Startpagina ToepassingGeef de instellingen van de kleurconversie op

Geef de instellingen van de kleurconversie op

Geef de instelling voor kleurconversie op die als standaard gebruikt moet worden voor de kleurconfiguratie die u aanmaakt.

  1. Dubbelklik vanuit de boomstructuur op het scherm [Beheer kleurconfiguratie] op de kleurconfiguratie waarvan u de detailinformatie wenst weer te geven.

    De details worden weergegeven op de rechterzijde van het scherm.

  2. Klik op [Instelling] in de instellingen van de optie voor kleurconversie onderaan de velden met gedetailleerde informatie.

    Het scherm [Instellingen kleurconversie] wordt weergegeven.

  3. Selecteer de instelling van Zuiver zwart uit [Zuiver zwart].

  4. Om grijsvervanging te gebruiken, selecteer [Grijsvervanging (RGB)] en [Grijsvervanging (CMYK)].

  5. Om zwarte overdruk te gebruiken, vink [Zwart overdrukken] aan.

  6. Selecteer de instelling van Composietoverdruk uit [Composietoverdruk].

  7. Om het geïntegreerde RGB-profiel te gebruiken, vink [Gebruik geïntegreerd RGB-profiel] aan.

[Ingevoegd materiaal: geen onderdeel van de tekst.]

(* ===== verification/CatalogClient.v ===== *)
(** * The client an inventory is taken with

    Models [transportCatalogClient] and [newCatalogConnection] of
    [structure_generator/cmd/main.go]: the [tools/list] requests built for a
    modern or an earlier protocol, their identifiers, the decoding of what is
    answered, and the connection to a configured provider. mcp-go's client, its
    metadata and the encoding of parameters are arguments. *)
From Stdlib Require Import Ascii String.
From S2P Require Import Prelude GoStrings Limits Json Loader Config ResponseLimit Hierarchy Generator Inventory Read Client.
Local Open Scope string_scope.
Local Open Scope list_scope.
Local Open Scope Z_scope.

(** ** mcp-go *)

(** The fields of [mcp.Implementation] that are set. *)
Record Implementation := mkImplementation { im_Name : string; im_Version : string }.

(** [mcp]'s protocol: metadata and its setters, [json.Marshal] of parameters,
    and the functions and constants that the client uses. *)
Class McpProtocol := {
  ClientCapabilities : Type; no_capabilities : ClientCapabilities;
  Meta : Type; empty_Meta : Meta;
  SetProtocolVersion : string → Meta → Meta;
  SetClientCapabilities : ClientCapabilities → Meta → Meta;
  SetClientInfo : Implementation → Meta → Meta;
  encode_params : string → option Meta → result error bytes;
  LATEST_PROTOCOL_VERSION : string; JSONRPC_VERSION : string; MethodToolsList : string;
  IsModernProtocol : string → bool;
  StandardHeaders : string → string → bytes → list (string * string);
  NewError : error → error;
  JSONRPCErrorDetails : Type; AsError : JSONRPCErrorDetails → error;
}.

Section protocol.
Context {protocol : McpProtocol}.

Record InitializeRequest := mkInitialize { ir_ProtocolVersion : string; ir_ClientInfo : Implementation; ir_Capabilities : ClientCapabilities }.
Record ListToolsRequest := mkListTools { lr_Cursor : string; lr_Meta : option Meta; lr_Header : option Header }.
Record JSONRPCRequest := mkRequest {
  jr_JSONRPC : string; jr_ID : string; jr_Method : string; jr_Cursor : string; jr_Meta : option Meta; jr_Header : option Header }.
Record JSONRPCResponse := mkResponse { js_Result : bytes; js_Error : option JSONRPCErrorDetails }.

(** [mcpclient.Client] with the transport of [GetTransport]. *)
Class McpClient (C : Type) := {
  mc_Start : C → C * option error;
  mc_Initialize : C → InitializeRequest → C * option error;
  mc_ProtocolVersion : C → string;
  mc_SendRequest : C → JSONRPCRequest → C * result error JSONRPCResponse;
  mc_Close : C → C;
}.

(** ** [transportCatalogClient] *)

Record transportCatalogClient (C : Type) := mkTransportClient {
  tc_client : C; tc_requestID : Z; tc_clientInfo : Implementation; tc_clientCapabilities : ClientCapabilities }.
#[global] Arguments mkTransportClient {C}.
#[global] Arguments tc_client {C}.
#[global] Arguments tc_requestID {C}.
#[global] Arguments tc_clientInfo {C}.
#[global] Arguments tc_clientCapabilities {C}.

Section client.
Context {C : Type} {client : McpClient C}.

Definition with_client (c : transportCatalogClient C) (client : C) : transportCatalogClient C :=
  mkTransportClient client (tc_requestID c) (tc_clientInfo c) (tc_clientCapabilities c).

    • Deze voert de kleurconversie uit aan de hand van profielen die geïntegreerd zijn in objecten in afdrukdata.
      Om af te drukken met behulp van een profiel dat u toewijst op een toepassing (bijvoorbeeld: Adobe Photoshop), selecteert u deze optie.

  8. Om het geïntegreerde CMYK-profiel te gebruiken, vink [Gebruik geïntegreerd CMYK-profiel] aan.

    • Deze voert de kleurconversie uit aan de hand van profielen die geïntegreerd zijn in objecten in afdrukdata.
      Om af te drukken met behulp van een profiel dat u toewijst op een toepassing (bijvoorbeeld: Adobe Photoshop), selecteert u deze optie.

  9. Om de uitvoerintentie van PDF/X te gebruiken, selecteer [PDF/X uitvoerint.].

  10. Om puntkleur te gebruiken, vink [Gebruik puntkleur] aan.

  11. Om de alternatieve kleurconversie uit te voeren, vink [Gebruik alternatieve kleurconversie] aan.

  12. Om de RGB-simulatie te gebruiken, vink [RGB Simulatie] aan.

  13. Om de aanpassing gradatiecurve te gebruiken, selecteer een optie van [Aanpassing gradatiecurve].

    • Wanneer de individuele aanpassing van de gradatiecurve is ingeschakeld, stel dan [Grad.curve (Beeld)] en [Grad.curve (Tekst/afb.)] in.

  14. Voer zo nodig de beschrijving in bij [Memo].

  15. Klik op [OK] en keer terug naar het scherm [Beheer kleurconfiguratie].